Kapoor and Babich saw a way around that roadblock, the 2017 indictment alleges. They advised their network of doctors to diagnose patients with dysphagia, or difficulty swallowing. A dysphagic patient might have trouble with a pill or lozenge, but not with a mist like Subsys. They ran the dysphagia play so often that they had a pre-written letter they provided to doctors, which read, in part: “I have treated (Full name) in my clinic since (xx/xx/xxxx). (Mr.Mrs.) is a (age) year old (man/woman) with severe (diagnosis). (He/she) has difficulty swallowing and ingesting oral medications.”

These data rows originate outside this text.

(** The first part of [transformOVMState]: read and classify, check the sums. *)
Definition transform_classify (head : Head) : M ovmTransformer unit :=
  account ← readOVMAccount root ovmOwner;
  _ ← lift (reject_if (bool_decide (BytesToHash (acc_CodeHash account) = EmptyCodeHash)) "OVM_ETH contract is missing or has no code");
  _ ← modify (set_tr_account account);
  t ← get;
  _ ← (if retention_on inputs then validateOVMERC20RetainList (tr_index t) else mret ());
  supply ← storageValue (slot_number 2);
  _ ← modify (set_tr_supply supply);
  _ ← recognizeMetadata;
  _ ← classifyStorage;
  t ← get;
  _ ← lift (match in_audit inputs with
            | Some audit => matchAccounting audit (BlockNumber head) (BytesToHash (acc_CodeHash account)) (tr_balanceSlots t) (tr_total t) supply
            | None => reject_if (negb (tr_total t =? supply)) "OVM totalSupply mismatch"
            end);
  let '(rest, underflow) := sub_overflow256 (tr_total t) (tr_MigratedNative t) in
  _ ← lift (reject_if underflow "OVM supply subtraction underflow");
  lift (reject_if (negb (rest =? tr_RemainingSupply t)) "OVM balance conservation mismatch").

(** The second part: rebuild the token's storage, write its code, patch its
    account and rebuild the account trie. *)
Definition transform_rebuild : M ovmTransformer (Hash * OVMBalanceEvidence) :=
  _ ← on_index index_flush;
  storageRoot ← rebuildStorage ovmOwner;
  let codeHash := keccak256 (in_code inputs) in
  _ ← modify (λ t, set_tr_account (converted_account storageRoot (tr_RemainingSupply t) codeHash (tr_account t)) t);
  _ ← write_code codeHash;
  t ← get;
  _ ← patchAccount ovmOwner (tr_account t);
  _ ← on_index index_flush;
  newRoot ← rebuildAccounts;
  evidence ← gets tr_evidence;
  mret (newRoot, evidence).

Definition transform_body (head : Head) : M ovmTransformer (Hash * OVMBalanceEvidence) :=
  _ ← transform_classify head;
  transform_rebuild.

(** [transformOVMState]; closing the trie database is the deferred call. *)
Definition transformOVMState (head : Head) : M ovmTransformer (Hash * OVMBalanceEvidence) :=
  r ← attempt (transform_body head);
  c ← attempt io;
  match errors_join (match r with Err e => Some e | Ok _ => None end) (match c with Err e => Some e | Ok _ => None end) with
  | Some e => fail e
  | None => lift r
  end.

(** The transformer a conversion starts with. *)
Definition newTransformer (db : store) (index : ovmIndex) : ovmTransformer :=
  MkTransformer db index emptyAccount 0 0 0 0 0 0 0 0 0.

End Transform.

(** ** The index under writes to other namespaces *)

Section IndexFrame.
Context `{BatchSize, BatchValueSize}.

(** The index holds what the store [V] holds outside the namespaces [ns], and
    has it written. *)
Definition agrees (ns : list byte) (V : store) (i : ovmIndex) : Prop :=
  ∀ n key, n ∉ ns → ix_db i !! (n :: key) = V !! (n :: key) ∧ ix_view i !! (n :: key) = V !! (n :: key).

Lemma agrees_flushed ns V : agrees ns V (MkOvmIndex V []).
Proof. done. Qed.

Lemma index_flush_ok i w u i' w' : index_flush i w = (Ok u, i', w') → i' = MkOvmIndex (ix_view i) [].
Proof. unfold index_flush. intros Hr. by minv. Qed.

Lemma index_put_cases p k v i w u i' w' :
  index_put p k v i w = (Ok u, i', w') →
  ix_view i' = <[p :: k := v]> (ix_view i) ∧ (ix_db i' = ix_db i ∨ ix_db i' = ix_view i').
Proof.
  unfold index_put, index_add. intros (u0 & i1 & w1 & Ha & Hr)%bind_ok. apply bind_ok in Ha as (u1 & i2 & w2 & ->%io_ok & [-> ->]%modify_ok).
  apply bind_ok in Hr as (i3 & i4 & w3 & (-> & -> & ->)%get_ok & Hr). set (i3 := MkOvmIndex _ _) in Hr.
  assert (Hv : ix_view i3 = <[p :: k := v]> (ix_view i)) by (rewrite /i3 ix_view_add; done).
  destruct (index_full i3).
  - apply index_flush_ok in Hr as ->. split; [done|by right].
  - minv. split; [done|by left].
Qed.

Lemma index_put_view p k v i w u i' w' :
  index_put p k v i w = (Ok u, i', w') → ix_view i' = <[p :: k := v]> (ix_view i).
Proof. by intros [? _]%index_put_cases. Qed.

Lemma index_put_agrees ns V p k v i w u i' w' :
  p ∈ ns → agrees ns V i → index_put p k v i w = (Ok u, i', w') → agrees ns V i'.
Proof.
  intros Hp Ha [Hv Hd]%index_put_cases n key Hn. destruct (Ha n key Hn) as [H1 H2].
  assert (Hl : ix_view i' !! (n :: key) = V !! (n :: key)).
  { rewrite Hv lookup_insert_ne //. intros [= -> _]. done. }
  split; [|done]. by destruct Hd as [->| ->].
Qed.

Lemma index_flush_agrees ns V i w u i' w' : agrees ns V i → index_flush i w = (Ok u, i', w') → agrees ns V i'.
Proof. intros Ha ->%index_flush_ok n key Hn. destruct (Ha n key Hn). done. Qed.

(** A cursor may be used across such writes. *)
Lemma cursor_at_ext db db' p key c :
  (∀ k, db !! (p :: k) = db' !! (p :: k)) → cursor_at db p key c → cursor_at db' p key c.
Proof.
  intros He [Hp Hc]. split; [done|]. destruct (c_it c) as [l|]; [|done]. destruct Hc as [H1 H2 H3]. split; [done| |].
  - intros k v Hin. destruct (H2 k v Hin) as [Hk [rest ->]]. rewrite -He. eauto.
  - intros k v. rewrite -He. apply H3.
Qed.

Lemma index_get_ok p key i w r i' w' : index_get p key i w = (Ok r, i', w') → r = ix_db i !! (p :: key) ∧ i' = i.
Proof. unfold index_get. intros Hr. minv. done. Qed.

End IndexFrame.

(** ** Reading accounts *)

Section ReadLemmas.
Context `{EmptyHashes, AccountRLP, TrieGet}.
Context (root : Hash).

(** The account the source state has at a hash. *)
Definition source_account (hash : Hash) : result StateAccount :=
  _ ← account_open root;
  blob ← account_get root (hash_bytes hash);
  account_of_blob blob.

(** A reader with an open trie opened it successfully, and stays within its window. *)
Definition reader_wf (r : ovmAccountReader) : Prop :=
  (rd_open r = true → account_open root = Ok ()) ∧ (rd_reads r < ovmAccountReadWindow)%nat.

These schemes can sound cartoonishly nefarious, but their effects were real, and Insys is one of many opioid manufacturers that profited off of a crisis. In 2017 more people died of drug overdoses in the U.S. than at any time in history, a total of about 72,000. Of those, nearly 50,000 died from opioids. In the brief window between Insys going public and Burlakoff being indicted, 61,351 people died of prescription opioids alone.
In light of those figures, it comes as a surprise to realize Insys still exists. The stock trades around $9, propped up by institutional asset managers like OrbiMed Advisors, BlackRock, and Vanguard, who together own 28 percent of the publicly available shares. In August, Insys agreed to settle with the DOJ for $150 million. The company said through a spokesperson: “We generally refrain from commenting about legal proceedings, which pertain mostly to the company’s past.” (The DOJ declined to comment.)
On a recent call with investors, the new CEO, Saeed Motahari, acknowledged a steep drop in Subsys revenue, then turned his attention to the pipeline. Now was the time, he said, to wean Insys off fentanyl. The company had a hot new product in development. It was a nasal-spray version of naloxone — the miracle drug first patented in 1961, which can save the life of a person who has overdosed on opioids.